Perfect for fans of THE WALKING DEAD, WORLD WAR Z, and readers who like their zombie fiction fast, brutal, and unforgiving.
If you’re looking for a zombie story that hits like a crowbar to the skull, raw, grounded, and intensely character-driven, A Killer Performance Last Call delivers in spades. What I really loved is that this isn’t just another survival gore fest (though the gore is definitely there, and described in such visceral detail that I could practically feel bone crunching). At its core, the book is about Declan O'Sullivan, someone who starts out as painfully ordinary, almost to the point of frustration, and transforms into someone you can’t help but root for.
Declan has been behind his bar for twenty years, comfortably watching life pass him by. When the world ends in Manhattan practically overnight, his first instinct is to do the same thing: hide and hope. That felt incredibly real to me.

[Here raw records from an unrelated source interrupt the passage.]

(** The message of a finished call, announced, and what follows. *)
Lemma result_message_wpe {A} f done s (k : ToolResultMessage → m_of A) (Q : A → state → Prop) R :
  pt [] done s →
  (∀ m s', tr_tool_call_id m = tc_id (fin_tool_call f) → pt [] (done ++ [ToolResultMsg m]) s' →
     wpe (k m) Q R s') →
  (∀ e s', raised e s' → R e s') →
  wpe (m ← tool_result_message env f; _ ← emit_tool_result_message env m; k m) Q R s.
Proof.
  intros Hs Hk HR. wpe_step. unfold tool_result_message. wpe_step. apply lift_pure_wpe.
  intros now w. wpe_step. match goal with |- context [k ?x] => set (m := x) end.
  apply (pt_world _ _ w) in Hs. destruct Hs as [Hq [Hc Hn]]. wpe_step.
  unfold emit_tool_result_message. wpe_step.
  eapply wpe_mono; [eapply emit_wpe; [exact Hq|apply (step_message_start (ToolResultMsg m))]| |].
  - intros [] s1 (Hq1 & Hc1 & Hn1).
    eapply wpe_mono; [eapply emit_wpe; [exact Hq1|apply (step_message_end (ToolResultMsg m))]| |].
    + intros [] s2 (Hq2 & Hc2 & Hn2). apply Hk; [done|]. split; [done|]. split; congruence.
    + intros e s2 (Hq2 & _). apply HR. by eexists.
  - intros e s1 (Hq1 & _). apply HR. by eexists.
Qed.

Lemma emit_tool_start_wpe call tools done s :
  pt tools done s →
  wpe (emit_tool_start env call) (λ _, pt (tools ++ [tc_id call]) done)
    (λ _, pt (tools ++ [tc_id call]) done) s.
Proof. intros Hs. eapply emit_pt; [done|constructor]. Qed.

Lemma fail_truncated_wpe calls : ∀ done s,
  pt [] done s →
  wpe (fail_truncated env calls)
    (λ ms s', map tr_tool_call_id ms = map tc_id calls ∧
              pt [] (done ++ map ToolResultMsg ms) s') raised s.
Proof.
  induction calls as [|call calls IH]; intros done s Hs; cbn [fail_truncated].
  - wpe_step. by rewrite app_nil_r.
  - wpe_step. eapply wpe_mono; [by eapply emit_tool_start_wpe| |intros ? ? Hraise; exact (pt_raised _ _ _ _ Hraise)].
    intros [] s1 Hs1. wpe_step.
    eapply wpe_mono; [eapply (emit_tool_end_wpe _ [tc_id call] []); [exact Hs1|done]| |
      intros ? ? Hraise; exact (pt_raised _ _ _ _ Hraise)].
    intros [] s2 Hs2. eapply result_message_wpe; [done| |done].
    intros m s3 Hid Hs3. wpe_step. eapply wpe_mono; [by apply IH| |done].
    intros ms s4 [Hms Hs4]. wpe_step. cbn. rewrite Hid, Hms. split; [done|].
    by rewrite <- app_assoc in Hs4.
Qed.
(** A tail that is cut off is put aside. *)
Lemma load_truncated es v s p : written es v → d_bytes (disk s) = file_bytes es ++ p →
  p ≠ [] → one_line p → blank p = false → loads_bytes p = None →
  load s = (Ok tt, loaded v (Some p) (recovered_disk (file_bytes es) p (disk s))).
Proof.
  intros [Hes Hread] Hbytes Hne Hp Hblank Hloads. rewrite load_eq, Hbytes.
  rewrite split_file by done. rewrite (load_lines_written es _ Hes _ _ _ v) by done.
  assert (ends_line p = false) as Hend.
  { unfold ends_line. destruct p as [|c p _] using rev_ind; [done|]. rewrite last_snoc.
    unfold one_line in Hp. rewrite forallb_app in Hp. apply andb_true_iff in Hp as [_ Hp].
    cbn in Hp. rewrite andb_true_r in Hp. by apply negb_true_iff. }
  destruct p as [|c p]; [done|]. cbn [load_lines]. rewrite Hblank, Hloads, Hend. done.
Qed.

(** A tail that is a whole entry, without the end of its line, is read. *)
Lemma load_lost_newline es v s e v' : written es v → entry_ok e = true →
  apply_loaded_entry (JObj e) v = Ok v' →
  d_bytes (disk s) = file_bytes es ++ print_json (JObj e) →
  load s = (Ok tt, loaded v' None (disk s)).
Proof.
  intros [Hes Hread] He Hv Hbytes. rewrite load_eq, Hbytes.
  rewrite split_file by (done || by apply print_entry_one_line).
  rewrite (load_lines_written es _ Hes _ _ _ v) by done.
  assert (loads_bytes (print_json (JObj e)) = Some (JObj e)) as Hloads.
  { rewrite <- (app_nil_r (print_json (JObj e))), loads_bytes_print by done. by apply loads_print. }
  assert (∀ l : text, l = print_json (JObj e) → (match l with [] => [] | _ => [l] end) = [l]) as ->
    by (by intros l ->); [|done].
  cbn [load_lines]. change (blank (print_json (JObj e))) with false. rewrite Hloads. cbv iota.
  unfold mbind, st_bind. rewrite apply_line_eq.
  change (ss_view (store (put_view v (reset_view s)))) with v. rewrite Hv. done.
Qed.

(** Two entries on one line cannot be read. *)
Lemma load_glued es v s e e2 : written es v → entry_ok e = true → entry_ok e2 = true →
  d_bytes (disk s) = file_bytes es ++ print_json (JObj e) ++ record_payload e2 →
  (load s).1 = Err (SessionCorruptionError (S (length es))).
Proof.
  intros [Hes Hread] He He2 Hbytes. rewrite load_eq, Hbytes. unfold record_payload at 1.
  assert (split_lines (file_bytes es ++ print_json (JObj e) ++ print_json (JObj e2) ++ [ch 10]) =
          map record_payload es ++ [print_json (JObj e) ++ record_payload e2]) as ->.
  { clear Hread Hbytes. induction Hes as [|e0 es He0 Hes IH].
    - change (file_bytes []) with (@nil ascii). cbn [app map]. rewrite (assoc_L (++)), split_line;
        [unfold record_payload; by rewrite <- (assoc_L (++))|].
      unfold one_line. rewrite forallb_app. apply andb_true_iff.
      split; by apply print_entry_one_line.
    - change (file_bytes (e0 :: es)) with (record_payload e0 ++ file_bytes es). unfold record_payload at 1.
      rewrite <- !(assoc_L (++)). change ([ch 10] ++ ?x) with (ch 10 :: x).
      rewrite split_line by by apply print_entry_one_line. rewrite IH. done. }
  rewrite (load_lines_written es _ Hes _ _ _ v) by done. cbn [load_lines].
  rewrite blank_print. unfold record_payload. rewrite loads_bytes_print; [|done|].
  - rewrite loads_more; [|done|].
    + rewrite (assoc_L (++)). unfold ends_line. rewrite last_snoc. done.
    + done.
  - rewrite forallb_app. apply andb_true_iff. split; [|done].
    by apply forallb_printable_ascii, print_printable.
Qed.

Ison captures that very human moment where someone who has never seen themselves as heroic is suddenly forced into becoming something else entirely.
And that shift is what makes the book so compelling. Declan doesn’t suddenly become a badass; he earns every step. He fights, he bleeds, he doubts himself, and he breaks, and the book makes you feel every mental and physical hit. The melee combat is especially brutal because there are no guns, no easy out, just raw survival, improvised weapons, and terrifyingly overwhelming odds. The 72-hour ticking clock adds a constant tension that never lets up.
I also appreciated that even the high body count meant something. Characters aren’t disposable; when someone dies, it hurts both Declan and the reader. There’s a real sense of grief, loss, and the emotional cost of staying alive. Declan’s mentor was a standout for me, gruff, hardened, yet surprisingly essential to Declan’s growth.
Then there’s the twist of Declan possibly being immune. It changes the story in a way that opens the door to something bigger, and I found myself torn the same way Declan is does this make him humanity’s hope, or something dangerous that the world isn’t prepared for?
The writing is gritty and cinematic, and the setting of collapsing Manhattan is used to full advantage: Hell’s Kitchen streets slick with blood, bridges teeming with the undead, and the eerie tension of a city going silent one block at a time.
Overall, A Killer Performance Last Call is fast, violent, emotional, and surprisingly layered. It’s not just about surviving zombies, it’s about surviving yourself when the world falls apart. If the next book continues at this level, this series is going to be one hell of a ride.